▶ **INSTRUCTIONS TO FOLLOW**: In the records below, the line with "Host) : Sd A := fun d =>" opens the range and the line with "Some (tt, mk_drv _ (f" closes it; print that range exactly and nothing else.

** Opening DATA IN THIS EXERCISE block **

(* ===== verification/SdSpi.v ===== *)
(** SdSpi: the SD card driver over SPI, libsd/sd_spi.c.

    - [SpiHost] is the interface to the controller registers at PATMOS_IO_SD
      and to the CPU frequency.
    - [drv] is the state of the driver: controller and card, the last
      response [sd_res] and [sd_global_info].  Statements are [Sd A]: [None]
      is a wait for the controller that used up its polls.
    - [SdCardSpec] states what a card answers in SPI mode; [SimCard] is an
      executable card with that behaviour.
    - The driver over such a card implements the block device interface of
      SdDisk. *)

From stdpp Require Import base numbers list gmap.
From S2P Require Import Prelude SdDisk.

Class SpiHost := {
  Host : Type;
  rd_en : Host -> Z * Host;
  wr_data : Z -> Host -> Host;
  rd_data : Host -> Z * Host;
  wr_cs : Z -> Host -> Host;
  wr_clkdiv : Z -> Host -> Host;
  cpu_freq : Z;
  poll_limit : nat;
}.

Definition ACMD41_MAX_TRIES := 1000.
Definition SD_WRITE_MAX_WAIT := 1000000.
Definition SD_READ_MAX_WAIT := 1000000.
Definition SD_BUSY_MAX_WAIT := 1000000.
Definition SD_DATA_BEGIN_TOKEN := 0xFE.

(** [sd_res] is a union: [r1] is the first byte of [r7]. *)
Record drv `{SpiHost} := mk_drv {
  d_host : Host;
  sd_r7 : list Z;
  sd_block_sz : Z;
}.

Section Driver.
Context `{SpiHost}.

Definition Sd (A : Type) : Type := drv -> option (A * drv).
Definition sret {A} (a : A) : Sd A := fun d => Some (a, d).
Definition sbind {A B} (c : Sd A) (k : A -> Sd B) : Sd B :=
  fun d => match c d with Some (a, d') => k a d' | None => None end.
Definition on_host {A} (f : Host -> A * Host) : Sd A := fun d =>
  let '(a, h) := f (d_host d) in Some (a, mk_drv _ h (sd_r7 d) (sd_block_sz d)).
Definition host_do (f : Host -> Host) : Sd unit := fun d =>
  Some (tt, mk_drv _ (f (d_host d)) (sd_r7 d) (sd_block_sz d)).
Definition set_r7 (i v : Z) : Sd unit := fun d =>
  Some (tt, mk_drv _ (d_host d) (<[Z.to_nat i := v]> (sd_r7 d)) (sd_block_sz d)).
Definition get_r7 (i : Z) : Sd Z := fun d => Some (at_ (sd_r7 d) i, d).
Definition set_block_sz (v : Z) : Sd unit := fun d =>
  Some (tt, mk_drv _ (d_host d) (sd_r7 d) v).
End Driver.

Declare Scope sd_scope.
Delimit Scope sd_scope with sd.
Notation "x <- c ;; k" := (sbind c (fun x => k))
  (at level 100, c at next level, right associativity) : sd_scope.
Notation "c ;; k" := (sbind c (fun _ => k))
  (at level 100, right associativity) : sd_scope.
(* ===== verification/FatTable.v ===== *)
(** FatTable: sectors, directory entry fields and the allocation table of
    the FAT32 library, libsd/fat32.c.

    The accessors of little-endian fields, loading the partition
    information, reading the table, and the two operations that change it:
    [fat_acquire_next_cluster] and [fat_free_cluster_chain].  Both loops of
    the former are bounded by the table; the loop of the latter follows the
    chain on the disk and has fuel. *)

From stdpp Require Import base numbers list gmap.
From S2P Require Import Prelude SdDisk.

(** What a run of the library depends on besides its state: the contents of
    uninitialised automatic arrays and the fuel of its unbounded loops. *)
Class FatEnv := {
  junk : Z -> Z;
  loop_fuel : nat;
}.

Definition FAT_SUCCESS := 0.
Definition FAT_FAIL := -1.
Definition PTABLE_BEGIN := 446.
Definition PTABLE_ENTRY_SIZE := 16.
Definition PTABLE_TYPE_OFFSET := 4.
Definition PTABLE_VOL_ADDR_OFFSET := 8.
Definition FAT_PARTITION_SIG_CHS := 0x0B.
Definition FAT_PARTITION_SIG_LBA := 0x0C.
Definition FAT_MAX_FILES := 16.
Definition FAT_MAX_SHORT_PATH := 81.
Definition FAT_MAX_LONG_PATH := 261.
Definition FAT_MAX_LONG_NAME := 255.
Definition FAT_FD_OFFSET := 3.
Definition FAT_DIR_ENTRY_FREE := 0xE5.
Definition FAT_DIR_ENTRY_LAST := 0x00.
Definition FAT_LAST_LONG := 0x40.
Definition FAT_TV_LAST (v : Z) : bool := 0x0FFFFFF8 <=? v.
Definition FAT_TV_BAD (v : Z) : bool := v =? 0x0FFFFFF7.
Definition FAT_TV_FREE (v : Z) : bool := v =? 0.
Definition FAT_DIR_ENTRY_WIDTH := 32.
Definition FAT_DIRECTORY := 0x10.
Definition FAT_ARCHIVE := 0x20.
Definition FAT_LONG_NAME_ENTRY := 0x0F.
(** One round of the loop in fat_read: the bytes reach the buffer, through the
    sector buffer [odd] when they are less than a sector. *)
Lemma wp_read_piece s (g : Z -> list Z) a buf odd br bo n (K : list Z -> list Z -> F (Z * list Z)) Q :
  vol_ok s -> (forall x, 0 <= x < cap s -> blk s x = g x) -> 0 <= a < cap s ->
  0 <= bo -> 0 < n -> bo + n <= 512 -> 0 <= br -> br + n <= Z.of_nat (length buf) -> length odd = 512%nat ->
  (forall s1 odd1, disk_step s 0 (blk s) s1 -> length odd1 = 512%nat -> wp (K (blit br (slice (g a) bo n) buf) odd1) s1 Q) ->
  wp (fbind (fat_read_single_block a (if n <? 512 then odd else drop (Z.to_nat br) buf)) (fun r =>
      let buf := if n <? 512 then buf else take (Z.to_nat br) buf ++ snd r in
      let odd := if n <? 512 then snd r else odd in
      if negb (FAT_SUCCESS =? fst r) then fret (br, buf)
      else fbind (if n <? 512 then fbind (copy_from odd bo n) (fun bytes => copy_to buf br bytes) else fret buf)
             (fun buf => K buf odd))) s Q.
Proof.
  intros Hv Hg Ha Hbo Hn Hle Hbr Hbuf Hodd HK. pose proof (blk_bytes s a (proj1 Hv) Ha) as [Hla _].
  assert (length (slice (g a) bo n) = Z.to_nat n) as Hls by (apply length_slice; rewrite <- ?Hg by done; lia).
  wstep. destruct (Z.ltb_spec n 512) as [Hlt|Hge].
  - apply wp_fat_read; [apply Hv|done|done|]. intros s1 Hs1. cbn [fst snd negb Z.eqb FAT_SUCCESS]. wstep. wstep.
    apply wp_copy_from; [lia|lia|lia|]. rewrite Hg by done.
    apply wp_copy_to; [lia|lia|]. apply HK; [done|]. rewrite <- Hg by done. done.
  - assert (bo = 0 /\ n = 512) as [-> ->] by lia.
    apply wp_fat_read_into; [apply Hv|done|rewrite length_drop; lia|]. intros s1 Hs1.
    cbn [fst snd negb Z.eqb FAT_SUCCESS]. wstep. wstep. rewrite blit_drop, Hg by (done || lia).
    rewrite <- (slice_all (g a)) at 1 by (rewrite <- Hg, Hla by done; done). by apply HK.
Qed.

** Closing DATA IN THIS EXERCISE block **

▶ **ANSWER TO THIS TASK**:
Definition on_host {A} (f : Host -> A * Host) : Sd A := fun d =>
  let '(a, h) := f (d_host d) in Some (a, mk_drv _ h (sd_r7 d) (sd_block_sz d)).
Definition host_do (f : Host -> Host) : Sd unit := fun d =>
  Some (tt, mk_drv _ (f (d_host d)) (sd_r7 d) (sd_block_sz d)).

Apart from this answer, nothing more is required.